Software behind self-driving Uber crash didn't recognise jaywalkers

By AFP | 6 November 2019


An Uber pick-up location is pictured in San Diego. — Reuters



SAN FRANCISCO: An Uber self-driving car that struck and killed a woman last year in Arizona failed to recognise her as a pedestrian because she was jaywalking, US transport regulators said Tuesday.

The woman had been crossing the street "at a location without a crosswalk; the system design did not include a consideration for jaywalking pedestrians," the US National Transportation Safety Board (NTSB) said in a statement.

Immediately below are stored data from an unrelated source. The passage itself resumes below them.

(** A die made mutable or immutable is the same value; it is a new die
    unless nothing is to be done. *)
Lemma DieImmutable_value h d a b :
  represents h d a ->
  exists d' h', DieImmutable d b h = (Ret d', h') /\ h ⊆ h' /\
    represents h' d' (mkdie (negb b) (a_value a) (a_seal a)) /\
    if decide (a_mutable a = negb b) then d' = d else d' ∉ dom h.
Proof.
  intros Hrep. destruct (decide (a_mutable a = negb b)) as [Hm|Hm].
  - exists d, h. split; [by eapply DieImmutable_same|]. split; [done|]. split; [|done].
    rewrite <- Hm. by destruct a.
  - assert (a_mutable a = b) as Hb by (by destruct (a_mutable a), b).
    destruct (DieImmutable_other h d a b Hrep Hb) as (d' & h' & E & Hd & Hs & Hr). by exists d', h'.
Qed.

(** The seal is released as a copy, whether the die is mutable or not. *)
Lemma DieSealRelease_value h d a :
  represents h d a ->
  exists y h', DieSealRelease d h = (Ret y, h') /\ h ⊆ h' /\ deep h' y = Some (a_seal a) /\ reach h' y ## dom h.
Proof.
  intros (x & Hx & _ & _ & Hs & _). unfold DieSealRelease.
  rewrite (bind_Ret _ _ _ _ _ (load_Ret _ _ _ Hx)). by apply deref_DeepCopy_makes.
Qed.

(** ** Stamping *)

(** On every heap that extends [h0], [fn] changes the variable it is given,
    and nothing else, so that it stands for [f] of what it stood for. *)
Definition sets (h0 : heap) (fn : loc -> Mem unit) (f : V -> V) : Prop :=
  forall h l (x : T) v, h0 ⊆ h -> l ∉ dom h0 -> l ∉ reach h x -> read_at h l = Some x -> deep h x = Some v ->
  exists h' x', fn l h = (Ret tt, h') /\ read_at h' l = Some x' /\ deep h' x' = Some (f v) /\
    changes {[l]} h h'.

Lemma sets_weaken h0 h1 fn f : sets h0 fn f -> h0 ⊆ h1 -> sets h1 fn f.
Proof.
  intros Hs H1 h l x v Hh Hl. apply Hs; [by transitivity h1|]. apply subseteq_dom in H1. set_solver.
Qed.

(** Running the callback on a new variable leaves the old heap as it was. *)
Lemma sets_run h0 h fn f (r : T) v :
  sets h0 fn f -> h0 ⊆ h -> deep h r = Some v ->
  exists l h1 h2 r', new r h = (Ret l, h1) /\ fn l h1 = (Ret tt, h2) /\ load l h2 = (Ret r', h2) /\
    deep h2 r' = Some (f v) /\ h ⊆ h2.
Proof.
  intros Hset Hs Hr. destruct (new_fresh h r) as (l & En & Hl).
  assert (h ⊆ <[l := inj r]> h) as Hs1 by by apply fresh_subseteq.
  destruct (deep_weaken h _ _ _ Hr Hs1) as [Hr1 Hre].
  destruct (Hset (<[l := inj r]> h) l r v) as (h2 & r' & Ef & Hl2 & Hd2 & Hc); try done.
  { by transitivity h. }
  { apply subseteq_dom in Hs. set_solver. }
  { rewrite Hre. apply deep_reach in Hr. set_solver. }
  { apply read_insert. }
  exists l, (<[l := inj r]> h), h2, r'. repeat split; try done; [by apply load_Ret|].
  apply (changes_subseteq {[l]}); [|set_solver].
  transitivity (<[l := inj r]> h); [apply changes_store|done].
Qed.
#[export] Instance dt_Artifact : DieType unit Artifact :=
  {| die_zero := zero_Artifact; die_freeze := fun _ => tt;
     die_DeepCopyInto := Artifact_DeepCopyInto |}.
#[export] Instance dt_Repository : DieType unit Repository :=
  {| die_zero := zero_Repository; die_freeze := fun _ => tt;
     die_DeepCopyInto := Repository_DeepCopyInto |}.
#[export] Instance dt_MavenArtifactType : DieType unit MavenArtifactType :=
  {| die_zero := zero_MavenArtifactType; die_freeze := fun _ => tt;
     die_DeepCopyInto := MavenArtifactType_DeepCopyInto |}.
#[export] Instance dt_ImageRepositorySpec : DieType unit ImageRepositorySpec_mem :=
  {| die_zero := zero_ImageRepositorySpec; die_freeze := fun _ => tt;
     die_DeepCopyInto := ImageRepositorySpec_DeepCopyInto |}.
#[export] Instance dt_ImageRepositoryStatus : DieType unit ImageRepositoryStatus_mem :=
  {| die_zero := zero_ImageRepositoryStatus; die_freeze := fun _ => tt;
     die_DeepCopyInto := ImageRepositoryStatus_DeepCopyInto |}.
#[export] Instance dt_MavenArtifactSpec : DieType unit MavenArtifactSpec_mem :=
  {| die_zero := zero_MavenArtifactSpec; die_freeze := fun _ => tt;
     die_DeepCopyInto := MavenArtifactSpec_DeepCopyInto |}.
#[export] Instance dt_MavenArtifactStatus : DieType unit MavenArtifactStatus_mem :=
  {| die_zero := zero_MavenArtifactStatus; die_freeze := fun _ => tt;
     die_DeepCopyInto := MavenArtifactStatus_DeepCopyInto |}.
#[export] Instance dt_ImageRepository : DieType xFrozen ImageRepository_mem :=
  {| die_zero := zero_ImageRepository; die_freeze := fun r => FreezeObjectMeta (o_ObjectMeta r);
     die_DeepCopyInto := ImageRepository_DeepCopyInto |}.
#[export] Instance dt_MavenArtifact : DieType xFrozen MavenArtifact_mem :=
  {| die_zero := zero_MavenArtifact; die_freeze := fun r => FreezeObjectMeta (o_ObjectMeta r);
     die_DeepCopyInto := MavenArtifact_DeepCopyInto |}.

(** [d := Blank.DieImmutable(false).DieFeed(r.F); fn(d); r.F = d.DieRelease()]
    with a die of another package. *)
Definition assign_foreign {R A : Type} `{!Stored R} (mutable_die : A -> Mem loc) (release : loc -> Mem A)
    (get_field : R -> A) (put_field : A -> R -> R) (fn : loc -> Mem unit) (l : loc) : Mem unit :=
  x ← load l;
  nd ← mutable_die (get_field x);
  _ ← fn nd;
  v ← release nd;
  assign_at l (put_field v).

Context `{BL : Blanks} `{RF : !Reflection}.
Context `{!Codec Artifact, !Codec Repository, !Codec MavenArtifactType}.
Context `{!Codec ImageRepositorySpec_mem, !Codec ImageRepositoryStatus_mem, !Codec ImageRepository_mem}.
Context `{!Codec MavenArtifactSpec_mem, !Codec MavenArtifactStatus_mem, !Codec MavenArtifact_mem}.

(** ** The generated methods *)

(** *** Artifact *)

Definition ArtifactBlank_init : Mem loc := Blank_init (F := unit) (T := Artifact).
Definition ArtifactDie_feeds : die_feeds Artifact := feeds (F := unit).
Definition ArtifactDie_stamps : die_stamps Artifact := stamps (F := unit) ArtifactBlank.
Definition ArtifactDie_Path (d : loc) (v : string) : Mem loc :=
  DieSet (F := unit) (T := Artifact) d (fun r => mkArtifact v (Artifact_URL r) (Artifact_Revision r)
      (Artifact_Checksum r) (Artifact_LastUpdateTime r)).
Definition ArtifactDie_URL (d : loc) (v : string) : Mem loc :=
  DieSet (F := unit) (T := Artifact) d (fun r => mkArtifact (Artifact_Path r) v (Artifact_Revision r)
      (Artifact_Checksum r) (Artifact_LastUpdateTime r)).
Definition ArtifactDie_Revision (d : loc) (v : string) : Mem loc :=
  DieSet (F := unit) (T := Artifact) d (fun r => mkArtifact (Artifact_Path r) (Artifact_URL r) v
      (Artifact_Checksum r) (Artifact_LastUpdateTime r)).
Definition ArtifactDie_Checksum (d : loc) (v : string) : Mem loc :=
  DieSet (F := unit) (T := Artifact) d (fun r => mkArtifact (Artifact_Path r) (Artifact_URL r)
      (Artifact_Revision r) v (Artifact_LastUpdateTime r)).
Definition ArtifactDie_LastUpdateTime (d : loc) (v : option Z) : Mem loc :=
  DieSet (F := unit) (T := Artifact) d (fun r => mkArtifact (Artifact_Path r) (Artifact_URL r)
      (Artifact_Revision r) (Artifact_Checksum r) v).

(** *** Repository *)

Definition RepositoryBlank_init : Mem loc := Blank_init (F := unit) (T := Repository).
Definition RepositoryDie_feeds : die_feeds Repository := feeds (F := unit).
Definition RepositoryDie_stamps : die_stamps Repository := stamps (F := unit) RepositoryBlank.
Definition RepositoryDie_URL (d : loc) (v : string) : Mem loc :=
  DieSet (F := unit) (T := Repository) d (fun r => mkRepository v (SecretRef r)).
Definition RepositoryDie_SecretRef (d : loc) (v : string) : Mem loc :=
  DieSet (F := unit) (T := Repository) d (fun r => mkRepository (Repository_URL r) v).

(** *** MavenArtifactType *)

Definition MavenArtifactTypeBlank_init : Mem loc := Blank_init (F := unit) (T := MavenArtifactType).
Definition MavenArtifactTypeDie_feeds : die_feeds MavenArtifactType := feeds (F := unit).
Definition MavenArtifactTypeDie_stamps : die_stamps MavenArtifactType := stamps (F := unit)
  MavenArtifactTypeBlank.
Definition MavenArtifactTypeDie_GroupId (d : loc) (v : string) : Mem loc :=
  DieSet (F := unit) (T := MavenArtifactType) d (fun r => mkMavenArtifactType v (Version r) (ArtifactId r)
      (Type_ r) (Classifier r)).
Definition MavenArtifactTypeDie_Version (d : loc) (v : string) : Mem loc :=
  DieSet (F := unit) (T := MavenArtifactType) d (fun r => mkMavenArtifactType (GroupId r) v (ArtifactId r)
      (Type_ r) (Classifier r)).
Definition MavenArtifactTypeDie_ArtifactId (d : loc) (v : string) : Mem loc :=
  DieSet (F := unit) (T := MavenArtifactType) d (fun r => mkMavenArtifactType (GroupId r) (Version r) v
      (Type_ r) (Classifier r)).
Definition MavenArtifactTypeDie_Type (d : loc) (v : string) : Mem loc :=
  DieSet (F := unit) (T := MavenArtifactType) d (fun r => mkMavenArtifactType (GroupId r) (Version r)
      (ArtifactId r) v (Classifier r)).
Definition MavenArtifactTypeDie_Classifier (d : loc) (v : string) : Mem loc :=
  DieSet (F := unit) (T := MavenArtifactType) d (fun r => mkMavenArtifactType (GroupId r) (Version r)
      (ArtifactId r) (Type_ r) v).

(** *** ImageRepositorySpec *)

Definition ImageRepositorySpecBlank_init : Mem loc := Blank_init (F := unit) (T := ImageRepositorySpec_mem).
Definition ImageRepositorySpecDie_feeds : die_feeds ImageRepositorySpec_mem := feeds (F := unit).
Definition ImageRepositorySpecDie_stamps : die_stamps ImageRepositorySpec_mem := stamps (F := unit)
  ImageRepositorySpecBlank.
Definition ImageRepositorySpecDie_Image (d : loc) (v : string) : Mem loc :=
  DieSet (F := unit) (T := ImageRepositorySpec_mem) d (fun r => mkImageRepositorySpec_mem v (m_ir_Interval
      r) (m_ImagePullSecrets r) (m_ServiceAccountName r)).
Definition ImageRepositorySpecDie_Interval (d : loc) (v : Z) : Mem loc :=
  DieSet (F := unit) (T := ImageRepositorySpec_mem) d (fun r => mkImageRepositorySpec_mem (m_Image r) v
      (m_ImagePullSecrets r) (m_ServiceAccountName r)).
Definition ImageRepositorySpecDie_ImagePullSecrets (d : loc) (v : go_slice string) : Mem loc :=
  DieSet (F := unit) (T := ImageRepositorySpec_mem) d (fun r => mkImageRepositorySpec_mem (m_Image r)
      (m_ir_Interval r) v (m_ServiceAccountName r)).
Definition ImageRepositorySpecDie_ServiceAccountName (d : loc) (v : string) : Mem loc :=
  DieSet (F := unit) (T := ImageRepositorySpec_mem) d (fun r => mkImageRepositorySpec_mem (m_Image r)
      (m_ir_Interval r) (m_ImagePullSecrets r) v).

(** *** ImageRepositoryStatus *)

Definition ImageRepositoryStatusBlank_init : Mem loc := Blank_init (F := unit) (T := ImageRepositoryStatus_mem).
Definition ImageRepositoryStatusDie_feeds : die_feeds ImageRepositoryStatus_mem := feeds (F := unit).
Definition ImageRepositoryStatusDie_stamps : die_stamps ImageRepositoryStatus_mem := stamps (F := unit)
  ImageRepositoryStatusBlank.
Definition ImageRepositoryStatusDie_Status (d : loc) (v : apis_Status) : Mem loc :=
  DieSet (F := unit) (T := ImageRepositoryStatus_mem) d (fun r => mkImageRepositoryStatus_mem v (m_ir_URL
      r) (m_ir_Artifact r)).
Definition ImageRepositoryStatusDie_URL (d : loc) (v : string) : Mem loc :=
  DieSet (F := unit) (T := ImageRepositoryStatus_mem) d (fun r => mkImageRepositoryStatus_mem (m_ir_Status
      r) v (m_ir_Artifact r)).
Definition ImageRepositoryStatusDie_Artifact (d : loc) (v : ptr Artifact) : Mem loc :=
  DieSet (F := unit) (T := ImageRepositoryStatus_mem) d (fun r => mkImageRepositoryStatus_mem (m_ir_Status
      r) (m_ir_URL r) v).

(** *** MavenArtifactSpec *)

Definition MavenArtifactSpecBlank_init : Mem loc := Blank_init (F := unit) (T := MavenArtifactSpec_mem).
Definition MavenArtifactSpecDie_feeds : die_feeds MavenArtifactSpec_mem := feeds (F := unit).
Definition MavenArtifactSpecDie_stamps : die_stamps MavenArtifactSpec_mem := stamps (F := unit)
  MavenArtifactSpecBlank.
Definition MavenArtifactSpecDie_Artifact (d : loc) (v : MavenArtifactType) : Mem loc :=
  DieSet (F := unit) (T := MavenArtifactSpec_mem) d (fun r => mkMavenArtifactSpec_mem v (m_Repository r)
      (m_Interval r) (m_Timeout r)).
Definition MavenArtifactSpecDie_Repository (d : loc) (v : Repository) : Mem loc :=
  DieSet (F := unit) (T := MavenArtifactSpec_mem) d (fun r => mkMavenArtifactSpec_mem (m_Artifact r) v
      (m_Interval r) (m_Timeout r)).
Definition MavenArtifactSpecDie_Interval (d : loc) (v : Z) : Mem loc :=
  DieSet (F := unit) (T := MavenArtifactSpec_mem) d (fun r => mkMavenArtifactSpec_mem (m_Artifact r)
      (m_Repository r) v (m_Timeout r)).
Definition MavenArtifactSpecDie_Timeout (d : loc) (v : ptr Z) : Mem loc :=
  DieSet (F := unit) (T := MavenArtifactSpec_mem) d (fun r => mkMavenArtifactSpec_mem (m_Artifact r)
      (m_Repository r) (m_Interval r) v).

(** *** MavenArtifactStatus *)

Definition MavenArtifactStatusBlank_init : Mem loc := Blank_init (F := unit) (T := MavenArtifactStatus_mem).
Definition MavenArtifactStatusDie_feeds : die_feeds MavenArtifactStatus_mem := feeds (F := unit).
Definition MavenArtifactStatusDie_stamps : die_stamps MavenArtifactStatus_mem := stamps (F := unit)
  MavenArtifactStatusBlank.
Definition MavenArtifactStatusDie_Status (d : loc) (v : apis_Status) : Mem loc :=
  DieSet (F := unit) (T := MavenArtifactStatus_mem) d (fun r => mkMavenArtifactStatus_mem v (m_URL r)
      (m_Status_Artifact r)).
Definition MavenArtifactStatusDie_URL (d : loc) (v : string) : Mem loc :=
  DieSet (F := unit) (T := MavenArtifactStatus_mem) d (fun r => mkMavenArtifactStatus_mem (m_Status r) v
      (m_Status_Artifact r)).
Definition MavenArtifactStatusDie_Artifact (d : loc) (v : ptr Artifact) : Mem loc :=
  DieSet (F := unit) (T := MavenArtifactStatus_mem) d (fun r => mkMavenArtifactStatus_mem (m_Status r)
      (m_URL r) v).

(** *** ImageRepository *)

Definition ImageRepositoryBlank_init : Mem loc := Blank_init (F := xFrozen) (T := ImageRepository_mem).
Definition ImageRepositoryDie_feeds : die_feeds ImageRepository_mem := feeds (F := xFrozen).
Definition ImageRepositoryDie_stamps : die_stamps ImageRepository_mem := stamps (F := xFrozen)
  ImageRepositoryBlank.
Definition ImageRepositoryDie_TypeMetadata (d : loc) (v : TypeMeta) : Mem loc :=
  DieSet (F := xFrozen) (T := ImageRepository_mem) d (fun r => mkobject_mem v (o_ObjectMeta r) (o_Spec r)
      (o_Status r)).
Definition ImageRepositoryDie_Metadata (d : loc) (v : xObjectMeta) : Mem loc :=
  DieSet (F := xFrozen) (T := ImageRepository_mem) d (fun r => mkobject_mem (o_TypeMeta r) v (o_Spec r)
      (o_Status r)).
Definition ImageRepositoryDie_Spec (d : loc) (v : ImageRepositorySpec_mem) : Mem loc :=
  DieSet (F := xFrozen) (T := ImageRepository_mem) d (fun r => mkobject_mem (o_TypeMeta r) (o_ObjectMeta
      r) v (o_Status r)).
Definition ImageRepositoryDie_Status (d : loc) (v : ImageRepositoryStatus_mem) : Mem loc :=
  DieSet (F := xFrozen) (T := ImageRepository_mem) d (fun r => mkobject_mem (o_TypeMeta r) (o_ObjectMeta
      r) (o_Spec r) v).
Definition ImageRepositoryDie_APIVersion (d : loc) (v : string) : Mem loc :=
  DieSet (F := xFrozen) (T := ImageRepository_mem) d (fun r => mkobject_mem (mkTypeMeta v (Kind
      (o_TypeMeta r))) (o_ObjectMeta r) (o_Spec r) (o_Status r) : ImageRepository_mem).
Definition ImageRepositoryDie_Kind (d : loc) (v : string) : Mem loc :=
  DieSet (F := xFrozen) (T := ImageRepository_mem) d (fun r => mkobject_mem (mkTypeMeta (APIVersion
      (o_TypeMeta r)) v) (o_ObjectMeta r) (o_Spec r) (o_Status r) : ImageRepository_mem).
Definition ImageRepositoryDie_TypeMetadataDie (d : loc) (fn : loc -> Mem unit) : Mem loc :=
  DieStamp (F := xFrozen) (T := ImageRepository_mem) d (assign_foreign (R := ImageRepository_mem)
      TypeMetaDie_mutable TypeMetaDie_DieRelease o_TypeMeta
    (fun v r => mkobject_mem v (o_ObjectMeta r) (o_Spec r) (o_Status r)) fn).
Definition ImageRepositoryDie_MetadataDie (d : loc) (fn : loc -> Mem unit) : Mem loc :=
  DieStamp (F := xFrozen) (T := ImageRepository_mem) d (assign_foreign (R := ImageRepository_mem)
      ObjectMetaDie_mutable ObjectMetaDie_DieRelease o_ObjectMeta
    (fun v r => mkobject_mem (o_TypeMeta r) v (o_Spec r) (o_Status r)) fn).
Definition ImageRepositoryDie_SpecDie (d : loc) (fn : loc -> Mem unit) : Mem loc :=
  DieStamp (F := xFrozen) (T := ImageRepository_mem) d (assign_die (F := unit) (T :=
      ImageRepositorySpec_mem) (R := ImageRepository_mem) ImageRepositorySpecBlank o_Spec
    (fun v r => mkobject_mem (o_TypeMeta r) (o_ObjectMeta r) v (o_Status r)) fn).
Definition ImageRepositoryDie_StatusDie (d : loc) (fn : loc -> Mem unit) : Mem loc :=
  DieStamp (F := xFrozen) (T := ImageRepository_mem) d (assign_die (F := unit) (T :=
      ImageRepositoryStatus_mem) (R := ImageRepository_mem) ImageRepositoryStatusBlank o_Status
    (fun v r => mkobject_mem (o_TypeMeta r) (o_ObjectMeta r) (o_Spec r) v) fn).
Definition ImageRepositoryDie_DieReleaseUnstructured (d : loc) := DieReleaseUnstructured (F := xFrozen) (T
  := ImageRepository_mem) d.
Definition ImageRepositoryDie_DeepCopyObject (d : loc) : Mem Object :=
  x ← load (T := Die xFrozen ImageRepository_mem) d;
  l ← (y ← ImageRepository_DeepCopyInto (d_r x); new y);
  mret (object tag_ImageRepository l).
Definition ImageRepositoryDie_GetObjectKind (d : loc) : Mem Object :=
  l ← DieReleasePtr (F := xFrozen) (T := ImageRepository_mem) d; mret (object tag_ImageRepository l).
Definition ImageRepositoryDie_MarshalJSON (d : loc) := Die_MarshalJSON (F := xFrozen) (T :=
  ImageRepository_mem) d.
Definition ImageRepositoryDie_UnmarshalJSON (d : loc) (b : string) := Die_UnmarshalJSON (F := xFrozen) (T
  := ImageRepository_mem) d b.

In a preliminary report, the NTSB had already determined that the car's software spotted the 49-year-old woman nearly six seconds before the vehicle hit her, as she walked across the street at night with her bicycle in Tempe, a suburb of Phoenix.

This file of a video grab made from dashcam footage released by the Tempe Police Department on March 21, 2018 shows the moment before the collision of ride-sharing Uber's self-driving vehicle and a pedestrian in the city of Tempe, Arizona on March 18, 2018. - An Uber self-driving car that struck and killed a woman last year in Arizona failed to recognise her as a pedestrian because she was jaywalking, US transport regulators said on November 5, 2019. The woman had been crossing the street "at a location without a crosswalk; the system design did not include a consideration for jaywalking pedestrians," the US National Transportation Safety Board (NTSB) said in a statement. (Photo by HO / Tempe Police Department / AFP) / RESTRICTED TO EDITORIAL USE - MANDATORY CREDIT "AFP PHOTO / TEMPE POLICE DEPARTMENT" - NO MARKETING NO ADVERTISING CAMPAIGNS - DISTRIBUTED AS A SERVICE TO CLIENTS
This file of a video grab made from dashcam footage released by the Tempe Police Department on March 21, 2018 shows the moment before the collision of ride-sharing Uber's self-driving vehicle and a pedestrian in the city of Tempe, Arizona on March 18, 2018. - AFP


According to the latest report, which was issued ahead of a Nov 19 hearing to officially determine the accident's cause, the system at no time "classified her as a pedestrian" but rather, considered her an object.

When the software determined that a collision was imminent about 1.2 seconds before impact, it suppressed any "extreme braking or steering actions" to reduce the potential for erratic vehicle behaviour.

It did, however, produce "an auditory alert to the vehicle operator as it initiated a plan for the vehicle slowdown."

Following the March 2018 accident, Uber suspended its autonomous driving testing in all locations in the United States but resumed the programme several months later.

The company has assured the NTSB that new technology in the cars will correctly recognise pedestrians in similar situations and trigger braking more than four seconds before impact.

According to the report, 37 crashes involving Uber automatic test vehicles operating in autonomous mode occurred between September 2016 and March 2018, excluding the Arizona crash.